Task requirements:
Whenever a line in the entries below contains the string "exists", copy that line.

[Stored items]
(** X21. What [saveAuthState] keeps of a valid authentication,
    [restoreAuthState] finds again: the token, and the user record as the
    tier written to keeps it (the local storage, or the memory store without
    [window]).  The local storage must have room for the two records, and the
    session storage hold no live copy of the two keys. *)
Theorem saved_authentication_is_restored
    (verdict : nat -> JsValue -> option JsError) (body : nat -> JsValue -> M unit)
    (fuel f : nat) (pb : AuthStore) (w : World) :
  isValid pb = true ->
  token pb <> "" ->
  truthy (record pb) = true ->
  memory_fresh AUTH_TOKEN w ->
  memory_fresh AUTH_USER w ->
  bus_ok w (state_event AUTH_TOKEN) ->
  bus_ok w (state_event AUTH_USER) ->
  (length (listeners_at w (state_event AUTH_TOKEN)) < S fuel)%nat ->
  (length (listeners_at w (state_event AUTH_USER)) < S fuel)%nat ->
  has_room_for_two local w ->
  nothing_live_ahead (Persistent local) AUTH_TOKEN w ->
  nothing_live_ahead (Persistent local) AUTH_USER w ->
  exists w' w'',
    saveAuthState (listener verdict) (S fuel) (Some pb) w = Ret tt w' /\
    restoreAuthState body (S f) (Some pb) w'
    = Ret (Some (JStr (token pb),
                 stored_as (target_tier persist_local w) (record pb))) w''.
Proof.
  intros Hvalid Htoken Huser Hfresh1 Hfresh2 Hok1 Hok2 Hfuel1 Hfuel2 Hroom Hah1 Hah2.
  set (T := target_tier persist_local w).
  assert (T = Ephemeral \/ T = Persistent local) as HT.
  { unfold T, target_tier. destruct (window w); [by right|by left]. }
  assert (forall w0 key, nothing_live_ahead (Persistent local) key w0 ->
                         nothing_live_ahead T key w0) as Hahead.
  { intros w0 key H. by destruct HT as [-> | ->]. }
  assert (AUTH_USER <> AUTH_TOKEN) as Hne by discriminate.
  assert (STORAGE_PREFIX +:+ AUTH_USER <> STORAGE_PREFIX +:+ AUTH_TOKEN) as Hrne
    by discriminate.
  (* the token *)
  destruct (set_leaves_entry verdict fuel AUTH_TOKEN (JStr (token pb)) persist_local w)
    as (w1 & Hset1 & Hnow1 & Hentry1 & Hmem1 & Hahead1); try done.
  { fold T. intros p Hp. destruct HT as [HT|HT]; rewrite HT in Hp; [done|].
    injection Hp as <-. intros win Hwin. specialize (Hroom win Hwin). lia. }
  { by apply Hahead. }
  fold T in Hentry1, Hmem1, Hahead1.
  destruct (set_frame verdict fuel AUTH_TOKEN (JStr (token pb)) persist_local w w1)
    as (_ & Hwin1 & Hm1 & Hr1 & Hb1 & Hroom1); try done.
  (* the user *)
  assert (target_tier persist_local w1 = T) as HT1 by (by apply target_tier_same_window).
  destruct (Hb1 (state_event AUTH_USER) Hok2) as [Hok2' Hlen2].
  destruct (set_leaves_entry verdict fuel AUTH_USER (record pb) persist_local w1)
    as (w2 & Hset2 & Hnow2 & Hentry2 & Hmem2 & Hahead2).
  { intros mem Hm. rewrite Hm1 in Hm by done. rewrite Hnow1. by apply Hfresh2. }
  { done. }
  { by rewrite Hlen2. }
  { rewrite HT1. intros p Hp. destruct HT as [HT|HT]; rewrite HT in Hp; [done|].
    injection Hp as <-. by apply Hroom1. }
  { rewrite HT1. apply Hahead.
    apply (nothing_live_ahead_frame _ _ w); [done| |done].
    intros p. by apply Hr1. }
  rewrite HT1 in Hentry2, Hmem2, Hahead2. rewrite Hnow1 in Hentry2.
  destruct (set_frame verdict fuel AUTH_USER (record pb) persist_local w1 w2)
    as (_ & _ & Hm2 & Hr2 & _); try done.
  { intros mem Hm. rewrite Hm1 in Hm by done. rewrite Hnow1. by apply Hfresh2. }
  { by rewrite Hlen2. }
  (* reading the token back *)
  set (stored1 := mkStored (stored_as T (JStr (token pb))) None).
  set (stored2 := mkStored (stored_as T (record pb)) None).
  change (expiry_for (ttl persist_local) (now w)) with (@None Z) in Hentry1, Hentry2.
  fold stored1 in Hentry1. fold stored2 in Hentry2.
  assert (get body (S f) AUTH_TOKEN w2
          = Ret (JStr (token pb)) (lookup_spec AUTH_TOKEN lookup_order w2).2) as Hget1.
  { replace (JStr (token pb)) with (value stored1) by (by destruct T).
    apply (get_finds body f T).
    - rewrite <- Hentry1. apply entry_in_frame; [by apply Hm2|].
      intros p. apply Hr2. by apply not_eq_sym.
    - done.
    - destruct Hmem1 as [?|Hmem1]; [by left|right]. by rewrite Hm2.
    - apply (nothing_live_ahead_frame _ _ w1); [done| |done].
      intros p. apply Hr2. by apply not_eq_sym. }
  set (w3 := (lookup_spec AUTH_TOKEN lookup_order w2).2) in *.
  destruct (lookup_spec_frame AUTH_TOKEN lookup_order w2) as [(Hnow3 & _) _].
  fold w3 in Hnow3.
  assert (get body (S f) AUTH_USER w3
          = Ret (stored_as T (record pb)) (lookup_spec AUTH_USER lookup_order w3).2)
    as Hget2.
  { change (stored_as T (record pb)) with (value stored2).
    apply (get_finds body f T).
    - rewrite <- Hentry2. apply entry_in_frame; [by apply lookup_other_key|].
      intros p. by apply lookup_other_raw.
    - done.
    - destruct Hmem2 as [?|Hmem2]; [by left|right].
      unfold w3. by rewrite lookup_other_key.
    - apply (nothing_live_ahead_frame _ _ w2); [done| |done].
      intros p. by apply lookup_other_raw. }
  exists w2, (lookup_spec AUTH_USER lookup_order w3).2. split.
  - unfold saveAuthState. rewrite Hvalid. unfold bind. by rewrite Hset1.
  - unfold restoreAuthState. unfold bind at 1. rewrite Hget1. fold w3.
    unfold bind. rewrite Hget2. rewrite truthy_stored_as, Huser.
    cbn [truthy]. apply String.eqb_neq in Htoken. by rewrite Htoken.
Qed.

Expected output:
  exists w' w'',
  exists w2, (lookup_spec AUTH_USER lookup_order w3).2. split.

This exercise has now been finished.